Your assignment | Where a line in the material beneath contains "answer", count it. Give the number only.

Data excerpts |

(** One step of the concurrent execution is one atomic step, or none. *)
Lemma step_simulated s a s' :
  sim s a → fine_step others s s' → ∃ a', rtc (atomic_step others) a a' ∧ sim s' a'.
Proof.
  destruct a as [d acs]. intros Hsim Hstep. pose proof (sm_db _ _ Hsim) as Hd. cbn in Hd.
  destruct Hstep as [d0 d' cs Ho Hk Hag|c t d0 cs|d0 cs i c t dn s todo v v' Hs Hf Hex
    |d0 cs i c t dn s todo v Hs Hf Hex|d0 cs i c t dn s todo v e Hs Hf Hex
    |d0 cs i c t dn v r Hs Hr|d0 cs i c t dn todo v e Hs]; cbn in Hd; subst d0;
    try (destruct (sim_waiting _ _ _ _ _ _ _ _ Hsim Hs) as (Ha & Hbody & Hdone); cbn [fst snd] in *).
  - exists (d', acs). split; [by apply rtc_once, AS_other|]. destruct Hsim as [_ Hc Hi Hl].
    split; [done|done| |done]. cbn in *. apply Forall_lookup. intros j cj Hj.
    rewrite Forall_lookup in Hi, Hag. eapply client_inv_kept; eauto.
  - exists (d, acs ++ [Waiting c t]). split; [by apply rtc_once, AS_begin|]. by apply sim_begin.
  - exists (d, acs). split; [done|]. by eapply sim_stmt.
  - exists (d, <[i := Returned c (Ok false)]> acs). split.
    + apply rtc_once. apply (AS_run _ _ _ i c t FDone); [done|]. cbn [sql_outcome].
      by rewrite tx_stmt_body, Hbody, (stmt_fails _ _ _ _ _ (Ok None) Hdone Hex).
    + eapply sim_end; [done..|]. apply Forall_insert; [apply Hsim|done].
  - exists (d, <[i := Returned c (Err e)]> acs). split.
    + apply rtc_once. apply (AS_run _ _ _ i c t FDone); [done|]. cbn [sql_outcome].
      by rewrite tx_stmt_body, Hbody, (stmt_fails _ _ _ _ _ (Err e) Hdone Hex).
    + eapply sim_end; [done..|]. apply Forall_insert; [apply Hsim|done].
  - exists (overlay (locks dn) v d, <[i := Returned c r]> acs). rewrite app_nil_r in Hbody. split.
    + apply rtc_once. destruct Hr as [->|[e ->]].
      * apply (AS_run _ _ _ i c t FDone); [done|]. cbn [sql_outcome]. by rewrite tx_stmt_body, Hbody, Hdone.
      * apply (AS_run _ _ _ i c t (FLost e)); [done|]. cbn [sql_outcome].
        by rewrite tx_stmt_body, Hbody, Hdone.
    + eapply sim_end; [done..|]. by apply (commit_inv (d, cs) (d, acs) i c t dn [] v).
  - exists (d, <[i := Returned c (Err e)]> acs). split.
    + apply rtc_once. by apply (AS_run _ _ _ i c t (FFail e)).
    + eapply sim_end; [done..|]. apply Forall_insert; [apply Hsim|done].
Qed.

Lemma runs_simulated s a s' :
  sim s a → rtc (fine_step others) s s' → ∃ a', rtc (atomic_step others) a a' ∧ sim s' a'.
Proof.
  intros Hsim Hrun. revert a Hsim. induction Hrun as [s|s s1 s2 Hstep _ IH]; intros a Hsim; [by exists a|].
  destruct (step_simulated s a s1 Hsim Hstep) as (a1 & Ha1 & Hsim1).
  destruct (IH a1 Hsim1) as (a2 & Ha2 & Hsim2). exists a2. split; [by etrans|done].
Qed.
End refinement.

Lemma sim_start d : sim (d, []) (d, []).
Proof. split; [done|constructor|constructor|]. by intros i j ci cj Hi. Qed.

(** *** Schedules *)

Inductive action :=
  | Begin (c : txcall) (t : Z)
  | Statement (i : nat)
  | Commit (i : nat).

Definition act (a : action) (s : fine) : option fine :=
  let '(d, cs) := s in
  match a with
  | Begin c t => Some (d, cs ++ [Running c t [] (tx_body c t) d])
  | Statement i =>
      match cs !! i with
      | Some (Running c t dn (s :: todo) v) =>
          if decide (unlocked i (footprint s) cs) then
            Some (d, <[i := match exec_stmt s (overlay (locks dn) v d) with
                            | Ok (Some v') => Running c t (dn ++ [s]) todo v'
                            | Ok None => Ended c (Ok false)
                            | Err e => Ended c (Err e)
                            end]> cs)
          else None
      | _ => None
      end
  | Commit i =>
      match cs !! i with
      | Some (Running c t dn [] v) => Some (overlay (locks dn) v d, <[i := Ended c (Ok true)]> cs)
      | _ => None
      end
  end.

Definition acts (l : list action) (s : fine) : option fine := foldl (λ o a, o ≫= act a) (Some s) l.

Lemma act_step others a s s' : act a s = Some s' → fine_step others s s'.
Proof.
  destruct s as [d cs], a as [c t|i|i]; cbn.
  - intros [= <-]. constructor.
  - destruct (cs !! i) as [[c t dn [|s todo] v|]|] eqn:Hi; [done| |done..].
    case_decide as Hf; [|done]. intros [= <-]. destruct (exec_stmt _ _) as [[v'|]|e] eqn:Hex.
    + by eapply FS_stmt.
    + by eapply FS_return.
    + by eapply FS_error.
  - destruct (cs !! i) as [[c t dn [|s todo] v|]|] eqn:Hi; [|done..]. intros [= <-].
    eapply FS_commit; [done|by left].
Qed.

Lemma acts_run others l s s' : acts l s = Some s' → rtc (fine_step others) s s'.
Proof.
  unfold acts. revert s. induction l as [|a l IH]; intros s; cbn [foldl].
  { by intros [= <-]. }
  cbn. destruct (act a s) as [s1|] eqn:Ha.
  - intros Hl. eapply rtc_l; [by eapply act_step|by apply IH].
  - clear. induction l as [|b l IH]; [done|apply IH].
Qed.

(** A seat release and a new booking, their statements interleaved: both commit. *)
Definition stored (id : string) (d : TicketDB) : Booking :=
  match exec sample_oracle (BookingRepo_FindByID id) d with
  | (_, Ok b) => b
  | (_, Err _) => mkBooking "" "" "" "" None 0 "" "" [] 0
  end.
Definition sample_transition : txcall := Transition (stored sample_booking_id reserved_db) "cancelled".
Definition sample_create : txcall :=
  Create (mkBooking "new" "v" "ev" "pending" (Some sample_time) 0 "" ""
    [mkBookingItem "i1" "new" "reg" 1 100 0; mkBookingItem "i2" "new" "vip" 1 500 0] 0).
Definition sample_schedule : list action :=
  [Begin sample_transition sample_time; Begin sample_create sample_time; Statement 0; Statement 1;
   Statement 0; Statement 1; Statement 1; Commit 1; Statement 0; Commit 0].
Definition interleaved : fine := default (reserved_db, []) (acts sample_schedule (reserved_db, [])).

Lemma interleaved_run : rtc (fine_step (λ _ _, False)) (reserved_db, []) interleaved.
Proof. apply (acts_run _ sample_schedule). vm_compute. reflexivity. Qed.

(** ** The theorems *)

(** C11. The repository's transactions are atomic: whatever transactions run
    at once, their statements interleaved in any way the row locks allow,
    aborted or their commit's answer lost, every committed state is reached
    with each transaction as one statement, at the time it commits or fails,
    and every caller gets the answer of that statement. *)
Theorem transactions_atomic (others : TicketDB → TicketDB → Prop) (d0 d : TicketDB) (cs : list client) :
  rtc (fine_step others) (d0, []) (d, cs) →
  ∃ acs, rtc (atomic_step others) (d0, []) (d, acs) ∧ Forall2 client_match cs acs.
Proof.
  intros Hrun. destruct (runs_simulated others _ _ _ (sim_start d0) Hrun) as ([d' acs] & Ha & Hsim).
  pose proof (sm_db _ _ Hsim) as Hd. cbn in Hd. subst d'. exists acs. split; [done|].
  by apply (sm_clients _ _ Hsim).
Qed.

Your solution | 2